By IANS
New Delhi : Choosing the country's president once used to be the cheapest election process – requiring just some ballot papers and a few officials to conduct the poll. But with the hype created over this year's election and the political confusion, it is heading to be an expensive affair.
According to officials in the Election Commission of India, which conducts the presidential elections too, the panel does not keep track of the expenses involved in it.
"It's a very nominal amount – maybe less than Rs.200,000 – and it is borne by the central government," a senior election commission official, who did not want to be identified, told IANS. "It will be accounted under expenses of the ministry of law," he added.
The official said the security deposit paid by the candidates – each presidential candidate has to deposit Rs.15,000 to contest the presidential poll – also goes to the law ministry accounts.
Apart from ruling United Progressive Alliance (UPA)-Left-Bahujan Samaj Party combine candidate Pratibha Patil and the National Democratic Alliance (NDA) supported Bhairon Singh Shekhawat, more than a dozen independents too have filed nominations.
But this year's election appears to be different. The numerous discussions among the UPA partners and those among the eight-party regional United National Progressive Alliance (UNPA) allies to choose their candidates, involving flight travels and hotel stays, has made it quite an expensive affair.

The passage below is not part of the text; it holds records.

(** X15: when time.sleep rejects the delay (ValueError for a negative
    length or NaN, OverflowError for a length beyond the range of the clock),
    a sensor process that has a usable first sensor publishes exactly one
    frame: the sleep that follows it raises, the finally block closes the
    publisher and terminates the context, and the error leaves
    run_..._sensor.  This takes six statements. *)
Theorem rejected_delay_ends_the_process
    (T : string) {draw : Type}
    (event_json : value -> value -> draw -> option string)
    (time_sleep : PrimFloat.float -> option exn)
    (sensors : list sensor_def) (interval_sec : PrimFloat.float) (ds : list draw)
    (sd : sensor_def) (sid inter : value) (e : exn) :
  time_sleep (per_sensor_delay sensors interval_sec) = Some e ->
  e = ValueError \/ e = OverflowError ->
  (forall a b d, is_Some (event_json a b d)) ->
  Forall (fun sd : sensor_def => is_Some (sd !! "sensor_id")) sensors ->
  sensors !! 0 = Some sd ->
  sd !! "sensor_id" = Some sid -> sd !! "interseccion" = Some inter ->
  6 <= length ds ->
  let s := run T draw event_json time_sleep sensors interval_sec (undisturbed ds)
               (start sensors) in
  at_pc s = Raised e /\
  length (tx (publisher s)) = 1 /\ sleeps s = 0 /\
  pub_closed (publisher s) = true /\ context_terminated s = true.
Proof.
  intros Hsleep He Htot Hids Hsd Hsid Hint Hlen.
  assert (Hstart : exists ids, start sensors =
                     mkState true bind_pub false 0 AtWhile [MsgStarted ids]).
  { unfold start. destruct (sensor_ids sensors) as [ids|] eqn:E; [eauto|].
    apply mapM_None in E. apply Exists_exists in E as (sd' & Hin & Hn).
    rewrite Forall_forall in Hids. destruct (Hids sd' Hin) as [? ?]. congruence. }
  destruct Hstart as [ids Hst]. rewrite Hst.
  destruct ds as [|d0 [|d1 [|d2 [|d3 [|d4 [|d5 ds]]]]]]; simpl in Hlen; try lia.
  destruct (Htot sid inter d2) as [js Hjs].
  cbv zeta. rewrite !run_undisturbed_cons.
  change (thread_step T draw event_json time_sleep sensors interval_sec d0 None
            (mkState true bind_pub false 0 AtWhile [MsgStarted ids]))
    with (mkState true bind_pub false 0 (AtFor 0) [MsgStarted ids]).
  set (s1 := mkState true bind_pub false 0 (AtFor 0) [MsgStarted ids]).
  rewrite (step_for T event_json time_sleep sensors interval_sec d1 s1 0 sd
             eq_refl eq_refl Hsd).
  set (s2 := goto (AtGenerate 0 sd) s1).
  rewrite (step_generate T event_json time_sleep sensors interval_sec d2 s2 0 sd sid
             inter js eq_refl Hsid Hint Hjs).
  set (s3 := goto (AtSend 0 sid inter (T ++ " " ++ js)%string) s2).
  rewrite (step_send T event_json time_sleep sensors interval_sec d3 s3 0 sid inter _
             eq_refl).
  set (s4 := goto (AtSleep 0) _).
  rewrite (step_sleep T event_json time_sleep sensors interval_sec d4 None s4 0 eq_refl).
  rewrite Hsleep.
  match goal with
  | |- context [run _ _ _ _ _ _ (undisturbed ds) ?s0] =>
      destruct (sensor_finished_run T event_json time_sleep sensors interval_sec
                  (undisturbed ds) s0) as (H5 & H6 & H7 & H8);
        [destruct He as [-> | ->]; reflexivity|]
  end.
  rewrite H5, H6, H7, H8. destruct He as [-> | ->]; simpl; auto.
Qed.
(* ===== verification/Errors.v ===== *)
(** * Error types and their mapping to gRPC statuses

    The error values that flow between the layers: [opendal_core::Error]
    ([DalError]), [rustic_core::RusticError], [std::io::Error] ([IoError]),
    [VfsError] of [crates/ipc/src/core.rs] and [tonic::Status]; and the functions
    of [utils.rs] and [server.rs] that map one to another.

    An error of a third-party crate is represented by its kind and the text it was
    built with. How such a crate renders an error ([to_string]) is not code of this
    repository: it is a field of the class [Foreign], a parameter of every
    definition that prints such an error. *)

From S2P Require Import Prelude RustStr.
From stdpp Require Import options.
Open Scope string_scope.

(** [opendal_core::ErrorKind]: the kinds the program tells apart. *)
Module Kind.
Inductive t := NotFound | PermissionDenied | RateLimited | ConfigInvalid | Unsupported
  | AlreadyExists | RangeNotSatisfied | Unexpected | OtherKind.
#[export] Instance t_eq_dec : EqDecision t.
Proof. solve_decision. Defined.
End Kind.
Export (hints) Kind.

Record DalError := {
  err_kind : Kind.t;
  err_message : string;
  err_context : list (string * string);
}.
#[export] Instance DalError_eq_dec : EqDecision DalError.
Proof. solve_decision. Defined.
(** [opendal_core::Error::new] *)
Definition dal_error (k : Kind.t) (msg : string) : DalError :=
  {| err_kind := k; err_message := msg; err_context := [] |}.
(** [Error::with_context] *)
Definition with_context (k v : string) (e : DalError) : DalError :=
  {| err_kind := err_kind e; err_message := err_message e;
     err_context := err_context e ++ [(k, v)] |}.

(** [std::io::ErrorKind] and [std::io::Error]; [io_text] is what [Display]
    prints. *)
Module IoKind.
Inductive t := NotFound | PermissionDenied | InvalidData | OtherIo.
#[export] Instance t_eq_dec : EqDecision t.
Proof. solve_decision. Defined.
End IoKind.
Export (hints) IoKind.

Record IoError := { io_kind : IoKind.t; io_text : string }.
#[export] Instance IoError_eq_dec : EqDecision IoError.
Proof. solve_decision. Defined.

(** [rustic_core::RusticError]: the kinds the program builds. *)
Inductive RusticKind := RkBackend | RkInvalidInput | RkOther.
Record RusticError := { rustic_kind : RusticKind; rustic_text : string }.
#[export] Instance RusticKind_eq_dec : EqDecision RusticKind.
Proof. solve_decision. Defined.
#[export] Instance RusticError_eq_dec : EqDecision RusticError.
Proof. solve_decision. Defined.

(** Rendering of third-party errors. *)
Class Foreign := {
  show_dal : DalError → string;
  show_rustic : RusticError → string;
}.

(** ** [core.rs]: [VfsError] *)

Inductive VfsError :=
| Storage (e : RusticError)
| OpenDal (e : DalError)
| SqlError (e : string)
| SerdeError (e : string)
| UserNotFound
| RepoPasswordMissing
| PointFailed (name reason : string)
| InvalidConfig (msg : string)
| Internal (msg : string).
#[export] Instance VfsError_eq_dec : EqDecision VfsError.
Proof. solve_decision. Defined.

(** The [#[error(..)]] attributes of [VfsError]. *)
Definition vfs_error_to_string `{Foreign} (e : VfsError) : string :=
  match e with
  | Storage e => "storage error: " +:+ show_rustic e
  | OpenDal e => "opendal error: " +:+ show_dal e
  | SqlError e => "sql error: " +:+ e
  | SerdeError e => "serialization error: " +:+ e
  | UserNotFound => "user not found"
  | RepoPasswordMissing => "point is a repo mount but has no `repo_password`"
  | PointFailed name reason => "point '" +:+ name +:+ "' failed to load: " +:+ reason
  | InvalidConfig m => "invalid configuration: " +:+ m
  | Internal m => "internal error: " +:+ m
  end.

(** ** [tonic::Status] *)

Module Code.
Inductive t := InvalidArgument | NotFound | AlreadyExists | PermissionDenied
  | ResourceExhausted | FailedPrecondition | OutOfRange | Unimplemented | Internal.
#[export] Instance t_eq_dec : EqDecision t.
Proof. solve_decision. Defined.
End Code.
Export (hints) Code.

Record Status := { code : Code.t; message : string }.
#[export] Instance Status_eq_dec : EqDecision Status.
Proof. solve_decision. Defined.

Module St.
Definition mk (c : Code.t) (m : string) : Status := {| code := c; message := m |}.
Definition invalid_argument := mk Code.InvalidArgument.
Definition not_found := mk Code.NotFound.
Definition already_exists := mk Code.AlreadyExists.
Definition permission_denied := mk Code.PermissionDenied.
Definition resource_exhausted := mk Code.ResourceExhausted.
Definition failed_precondition := mk Code.FailedPrecondition.
Definition out_of_range := mk Code.OutOfRange.
Definition unimplemented := mk Code.Unimplemented.
Definition internal := mk Code.Internal.
End St.

(** ** Mappings *)

Section Mappings.
Context `{Foreign}.

(** [utils::map_dal] *)
Definition map_dal (e : DalError) : Status :=
  let message := show_dal e in
  match err_kind e with
  | Kind.NotFound => St.not_found message
  | Kind.PermissionDenied => St.permission_denied message
  | Kind.RateLimited => St.resource_exhausted message
  | Kind.ConfigInvalid => St.invalid_argument message
  | Kind.Unsupported => St.unimplemented message
  | Kind.AlreadyExists => St.already_exists message
  | _ => St.internal message
  end.

(** [utils::map_vfs] *)
Definition map_vfs (e : VfsError) : Status :=
  match e with
  | UserNotFound => St.not_found "vfs user not found"
  | RepoPasswordMissing => St.failed_precondition (vfs_error_to_string e)
  | PointFailed _ _ => St.failed_precondition (vfs_error_to_string e)
  | InvalidConfig _ => St.invalid_argument (vfs_error_to_string e)
  | OpenDal e => map_dal e
  | _ => St.internal (vfs_error_to_string e)
  end.

(** A [NotFound] status from an OpenDAL error means the backend said so: the
    probing code of [vfs_transfer] and [vfs_stat] tells "absent" from "failed"
    by it. *)
Lemma map_dal_not_found e : code (map_dal e) = Code.NotFound ↔ err_kind e = Kind.NotFound.
Proof. unfold map_dal. by destruct (err_kind e). Qed.

Lemma map_vfs_not_found e :
  code (map_vfs e) = Code.NotFound ↔
  e = UserNotFound ∨ ∃ d, e = OpenDal d ∧ err_kind d = Kind.NotFound.
Proof.
  destruct e as [| d | | | | | | |]; simpl; try (split; [done | by intros [?|(? & ? & ?)]]).
  - rewrite map_dal_not_found. split; [eauto | by intros [?|(? & [= <-] & ?)]].
  - split; [auto | done].
Qed.
End Mappings.

(** [server.rs]: [io_status] *)
Definition io_status (e : IoError) : Status :=
  match io_kind e with
  | IoKind.NotFound => St.not_found (io_text e)
  | IoKind.PermissionDenied => St.permission_denied (io_text e)
  | _ => St.internal (io_text e)
  end.

(** A rendering for concrete runs: the error's own text. *)
Definition plain_foreign : Foreign := {| show_dal := err_message; show_rustic := rustic_text |}.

Although the UNPA partners, who met at Hyderabad, then Chennai and in Delhi, proposed President A.P.J. Abdul Kalam's name for a second tenure, he turned it down.
Now, both Patil and Shekhawat will be visiting all the state capitals to drum up support for their candidacy – adding to the expense of the respective parties. While Patil, accompanied by senior Congress leader Jayanti Natarajan as her spokesperson, will begin her journey July 1 from Chennai, Shekhawat's tour programme has not been finalised.
During the filing of their nominations, a battery of leaders, including chief ministers, were present on the occasion. Patil filed her nomination papers Saturday, while Shekhawat did so Monday.